Material provided:
(* ===== verification/Prelude.v ===== *)
(** * xv6 with demand paging: a verification development

    The sources under src/ are a teaching kernel for the x86 with a file system
    on a write-ahead log, extended with demand paging: a process keeps at most
    sixteen pages in memory and the others in a swap file of its own, and one of
    four replacement policies chosen at build time says which page leaves.  This
    library models the kernel from the page allocator and the disk driver up to
    traps, system calls and exec, the boot loader below it, the user library, the
    shell and the user programs above it, and the tool that makes the disk image,
    and proves the properties that make each part correct.

    ** Parts of the program and where they are modelled

    - Prelude: outcomes of C code, machine integers, arrays and their tactics.
    - Mmu (mmu.h, memlayout.h): address arithmetic.
    - Memory (string.c, x86.h): byte-addressed memory and the string routines.
    - Kalloc (kalloc.c): the list of free pages threaded through the pages.
    - Paging (vm.c, proc.h): the metadata of the pages of a process, its page
      queue and the free map of its swap file.
    - Replacement (vm.c): aging, and the choice of a victim under NFUA, LAPA,
      SCFIFO and AQ.
    - PageTable (vm.c): two-level page tables in memory, [walkpgdir],
      [mappages], [copyout] and the flag setters.
    - Swap (vm.c): [pageIn], [pageOut], [safe_page_in], [allocuvm],
      [deallocuvm], [copyuvm], [freevm] and [setupkvm].  The swap file is the
      class [SwapOps] with the laws [SwapLaws] of a bounded file, which SwapData
      proves of the calls of fs.c.
    - Demand, AddressSpace: page faults against the interface of swap files, and
      the lifetime of address spaces.
    - Spinlock (spinlock.c): locks and interrupt masking, split at each access
      to the lock so that processors interleave.
    - Proc, ProcInv (proc.c): the process table, its operations over the class
      [KernelOps] of what they use of the rest of the kernel, and the critical
      sections of [ptable.lock] as steps of a transition system.
    - Sleeplock (sleeplock.c): locks that sleep, under contention.
    - Bio (buf.h, memide.c, bio.c): the disk and the buffer cache.
    - Log (log.c): transactions, commit and recovery.
    - Fs (fs.c, fs.h): bitmap, inodes, file contents, directories, paths.
    - FileData: cache and log seen as an array of blocks, inside a transaction
      and for readers outside any, and files as arrays of bytes over it.
    - Grep (grep.c): the pattern matcher and the loop over the input.
    - Pipe (pipe.c): the ring buffer, with the sleeps and wakeups of its users.
    - File (file.c, pipe.c): open files over inodes, pipes and the allocator.
    - Syscall (syscall.c): arguments in user memory and the dispatch.
    - Sysfile (sysfile.c): the file system calls on descriptors and paths.
    - FileInv: reference counts, pipe ends and pipe pages under these calls.
    - Sh (sh.c): tokens, the recursive-descent parser and NUL termination.
    - Console (console.c): the input ring, the echo and the screen.
    - SwapFile (fs.c): the swap file of a process over the file table.
    - SwapData: these swap files satisfy the laws the pager relies on, through
      the file table, the block map, the log and the cache; page faults with the
      swap file on disk.
    - Sysproc (sysproc.c): the process system calls.
    - Umalloc (umalloc.c): the circular list of free blocks of a program, with
      splitting, coalescing and the growth of the heap.
    - Ulib (ulib.c, printf.c, console.c): the strings of user programs, and the
      two printers with their conversions.
    - Ide (ide.c): the queue of requests, the registers of the controller and
      the interrupt.
    - Kbd (kbd.c, kbd.h, uart.c): scan codes, modifier keys and the serial port.
    - Trap (trap.c, traps.h): the gates and the dispatch of traps.
    - Exec (exec.c, sysfile.c): loading a program, its stack and [sys_exec].
    - ShRun (sh.c): [runcmd] as a tree of system calls on descriptor tables, and
      the main loop.
    - Mkfs (mkfs.c): the sectors of the image file, its inodes and its bitmap.
    - Boot (bootmain.c): sectors to memory, and the segments of the kernel.
    - Mp (mp.c): the search of the BIOS memory and the walk over the table.
    - Apic (lapic.c, ioapic.c, picirq.c): interrupt controllers and the clock.
    - Uprogs (cat.c, wc.c, echo.c, ls.c, rm.c, mkdir.c, ln.c, kill.c): the programs
      over an interface of system calls.

    Upper parts use lower ones as the code does: page faults call the policies,
    the page tables and the allocator; file contents call the cache and the log;
    system calls call files, pipes and paths; the keyboard feeds the console; the
    shell runs what its parser gives.

    ** State and operations

    The globals of a part are a record ([kstate], [p_meta], [kern], [bio], [log],
    [fs], [fkern], [sys], [con], [heap], [ide]) and a C function is a Definition or Fixpoint of
    the same name that takes the state and gives its [outcome]: [Ret] with the
    new state, [Panic] with the message, [Undef] at an access the code does not
    guard, [Sleeps] where only another process can end the wait.  Loops are
    separate fixpoints.  Integers are Z with their wrap-around written out; C
    arrays are lists with checked indices; null pointers are [None] or 0 as in
    the code.

    Single-threaded theorems are on one call; interleaving is modelled by step
    relations for spin locks, sleep locks, the process table, the log
    reservations, pipes and the disk queue.  A step is the code between two
    points where the lock that guards the data is released; what the code does
    before it takes the lock, as the tests of [log_write], is a step of its own.

    ** What the theorems show

    - Memory: allocated pages are exclusive; page tables map exactly what they
      are asked to; under each policy a page fault on a paged-out page of a
      process whose records agree brings it back from the disk and changes no
      page of the process; freeing an address space leaks nothing; the policies
      choose the page their rule says, or what they do instead.
    - Processes: invariant of the process table, no lost wakeup between exit and
      wait, mutual exclusion of both kinds of locks, the child of a fork and
      the table when a fork fails.
    - Storage: commit is atomic under a crash at any disk write, recovery can be
      interrupted and restarted, cached reads are the disk's contents, files are
      byte arrays under writes that find room in the log and on the disk and
      under reads of files without holes; requests of concurrent processes take
      effect on the disk one at a time and in the order they were queued; the image
      mkfs makes is one the file system model reads, with the bytes of its files.
    - Start-up: the boot loader puts every segment of the kernel in memory; the
      processors of the configuration table are found; interrupts are routed to
      the processor a driver asks for.
    - Traps and exec: a fault in user mode that nothing serves ends that process
      and changes nothing else, a trap from user mode panics only if a handler
      it calls does, and a killed process does not return to user mode.  When
      exec succeeds the process starts at the entry of the file with its
      arguments on a new stack; when it fails the process is as it was, except
      that with paging the metadata, the swap file and the counts it had are
      gone once the header has been accepted.
    - Files and pipes: the file table stays well formed under every file system
      call; a pipe is a bounded queue and loses no wakeup of unkilled writers;
      argument checks accept exactly what lies inside the process.
    - Console and user programs: the console is a line discipline that leaves no
      reader asleep with bytes to read, and a line typed on a United States
      keyboard is the line a program reads; blocks of malloc are
      disjoint and malloc and free return; both printers print what the format
      says; the shell parses what its grammar writes, stops on every line and
      connects the programs of a line as the line says; grep matches what a
      pattern means and, of input that comes in whole lines, prints the matching
      ones; cat copies and wc counts
      files in whatever pieces reads deliver them.
    - Theorems about defects of the code, which the manifest lists as findings,
      are stated as what the code does.

    ** Fuel

    Loops that are not structural carry a number of turns that is enough, and
    the theorems show it: a turn per page of a range, per block of a transfer,
    per directory entry, per byte of a path or a line, four nested parser calls
    per byte of a command line, one turn per byte of a console line and one to
    leave, one per free block of the heap, per queued request, per poll of the
    status register until the controller is ready, per digit of a number, per
    sector of a segment, per entry of a table, per byte of a file read or
    written.  Theorems that a call returns are proved with this fuel, so
    [NoFuel] does not occur in them.

    ** Parameters

    The linker's [end], the device switch of the inode layer, what a
    system call handler table holds, the pieces in which grep reads its input, and the
    initial junk of buffers are arguments of the definitions that use them.  The
    disk controller is the class [Controller] with the laws [ControllerLaws] of
    an ATA disk that answers.  [KernelOps], [TrapOps] and [ExecOps] state what
    processes, traps and exec use of the rest of the kernel, whose state the
    models keep in several records; [KernelLaws] and [ExecLaws] say what fork and
    exec rely on there.  Which calls of the kernel fail is an argument of [runcmd].  The local
    APIC, the I/O APIC, the clock ports and the system calls of user programs are
    classes with laws; the files of the host are an argument of mkfs.

    ** Not modelled

    main.c calls the initialisers in order and starts the other processors.  The
    boot sector's assembly, the trap entry, the context switch and the stubs are
    assembly; their effect is in the steps of the scheduler.  init.c and zombie.c
    only fork, wait and execute.  The test programs are drivers of tests, and
    the printing of panic and procdump is left out. *)
From stdpp Require Import base list strings.
From Stdlib Require Import ZArith Lia.

Declare Scope kernel_scope.
Delimit Scope kernel_scope with kernel.
#[global] Open Scope Z_scope.

(** ** Outcomes of kernel code

    A C function that runs to its end gives [Ret]; a call of [panic()] freezes
    the machine and gives [Panic] with its message; an access the C code does
    not guard (a null pointer, an array index out of range) gives [Undef]; a
    call of [sleep()] that only another process could end gives [Sleeps]; a loop
    cut by the fuel of the model gives [NoFuel]. *)
Inductive outcome (A : Type) : Type :=
| Ret (a : A)
| Panic (msg : string)
| Undef (what : string)
| Sleeps (chan : string)
| NoFuel.
Arguments Ret {A} a.
Arguments Panic {A} msg.
Arguments Undef {A} what.
Arguments Sleeps {A} chan.
Arguments NoFuel {A}.

Definition obind {A B} (m : outcome A) (k : A → outcome B) : outcome B :=
  match m with
  | Ret a => k a
  | Panic s => Panic s
  | Undef s => Undef s
  | Sleeps s => Sleeps s
  | NoFuel => NoFuel
  end.

Notation "'let!' x := m 'in' k" := (obind m (λ x, k))
  (at level 10, x pattern, m at level 200, k at level 200,
   format "'[v' 'let!'  x  :=  m  'in'  '/' k ']'") : kernel_scope.
#[global] Open Scope kernel_scope.

Lemma obind_Ret_inv {A B} (m : outcome A) (k : A → outcome B) b :
  obind m k = Ret b → ∃ a, m = Ret a ∧ k a = Ret b.
Proof. destruct m; simpl; intros; simplify_eq; eauto. Qed.

Lemma obind_assoc {A B C} (m : outcome A) (k : A → outcome B) (h : B → outcome C) :
  obind (obind m k) h = obind m (λ a, obind (k a) h).
Proof. by destruct m. Qed.

(** [outcome_inv] peels the successful binds of a hypothesis. *)
Ltac outcome_inv :=
  repeat match goal with
  | H : obind _ _ = Ret _ |- _ =>
      apply obind_Ret_inv in H; destruct H as (? & ? & H)
  | H : Ret _ = Ret _ |- _ => injection H as H; subst
  | H : (_, _) = (_, _) |- _ => injection H as ? H; subst
  | H : Panic _ = Ret _ |- _ => discriminate H
  | H : Undef _ = Ret _ |- _ => discriminate H
  | H : Sleeps _ = Ret _ |- _ => discriminate H
  | H : NoFuel = Ret _ |- _ => discriminate H
  end.

(** Reads of C arrays: an index out of range is not a value. *)
Definition aget {A} (l : list A) (i : Z) (what : string) : outcome A :=
  if decide (0 ≤ i)
  then match l !! Z.to_nat i with Some x => Ret x | None => Undef what end
  else Undef what.

Definition aset {A} (l : list A) (i : Z) (x : A) (what : string) : outcome (list A) :=
  if decide (0 ≤ i < Z.of_nat (length l)) then Ret (<[Z.to_nat i := x]> l) else Undef what.

Lemma aget_Ret {A} (l : list A) i w x :
  aget l i w = Ret x ↔ 0 ≤ i ∧ l !! Z.to_nat i = Some x.
Proof. unfold aget. case_decide as Hi; [destruct (l !! _) eqn:E|]; split; intros; destruct_and?; simplify_eq; eauto; done. Qed.

Lemma aset_Ret {A} (l : list A) i x w :
  0 ≤ i < Z.of_nat (length l) → aset l i x w = Ret (<[Z.to_nat i := x]> l).
Proof. intros. unfold aset. by rewrite decide_True. Qed.

(** Functions updated at one point. *)
Definition upd {A} (f : Z → A) (n : Z) (v : A) : Z → A := λ k, if decide (k = n) then v else f k.

Lemma upd_eq {A} (f : Z → A) n v : upd f n v n = v.
Proof. unfold upd. by rewrite decide_True. Qed.
Lemma upd_ne {A} (f : Z → A) n v k : k ≠ n → upd f n v k = f k.
Proof. intros. unfold upd. by rewrite decide_False. Qed.

(** ** Machine integers *)

(** Unsigned 32-bit arithmetic ([uint]): values are in [0, 2^32). *)
Definition u32 (x : Z) : Z := x mod 2 ^ 32.
(** The value of an unsigned 32-bit word read as a C [int]. *)
Definition s32 (x : Z) : Z := if Z.ltb (u32 x) (2 ^ 31) then u32 x else u32 x - 2 ^ 32.
(** An unsigned byte ([uchar]). *)
Definition u8 (x : Z) : Z := x mod 2 ^ 8.

Definition is_u32 (x : Z) : Prop := 0 ≤ x < 2 ^ 32.
#[global] Instance is_u32_dec x : Decision (is_u32 x).
Proof. unfold is_u32. apply _. Defined.

Lemma u32_range x : is_u32 (u32 x).
Proof. unfold is_u32, u32. apply Z.mod_pos_bound. lia. Qed.
Lemma u32_small x : is_u32 x → u32 x = x.
Proof. unfold is_u32, u32. apply Z.mod_small. Qed.

Lemma u8_range x : 0 ≤ u8 x < 256.
Proof. unfold u8. apply Z.mod_pos_bound. lia. Qed.
Lemma u8_idem x : u8 (u8 x) = u8 x.
Proof. unfold u8. by rewrite Z.mod_mod. Qed.

Create HintDb kern.
#[export] Hint Resolve u32_range : kern.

Exercise instructions: In the entries above, find the line with "call; a pipe" and the line with "disk controller is", then restate word for word both of them and every line between, with nothing more.

Written reply:
      call; a pipe is a bounded queue and loses no wakeup of unkilled writers;
      argument checks accept exactly what lies inside the process.
    - Console and user programs: the console is a line discipline that leaves no
      reader asleep with bytes to read, and a line typed on a United States
      keyboard is the line a program reads; blocks of malloc are
      disjoint and malloc and free return; both printers print what the format
      says; the shell parses what its grammar writes, stops on every line and
      connects the programs of a line as the line says; grep matches what a
      pattern means and, of input that comes in whole lines, prints the matching
      ones; cat copies and wc counts
      files in whatever pieces reads deliver them.
    - Theorems about defects of the code, which the manifest lists as findings,
      are stated as what the code does.

    ** Fuel

    Loops that are not structural carry a number of turns that is enough, and
    the theorems show it: a turn per page of a range, per block of a transfer,
    per directory entry, per byte of a path or a line, four nested parser calls
    per byte of a command line, one turn per byte of a console line and one to
    leave, one per free block of the heap, per queued request, per poll of the
    status register until the controller is ready, per digit of a number, per
    sector of a segment, per entry of a table, per byte of a file read or
    written.  Theorems that a call returns are proved with this fuel, so
    [NoFuel] does not occur in them.

    ** Parameters

    The linker's [end], the device switch of the inode layer, what a
    system call handler table holds, the pieces in which grep reads its input, and the
    initial junk of buffers are arguments of the definitions that use them.  The
    disk controller is the class [Controller] with the laws [ControllerLaws] of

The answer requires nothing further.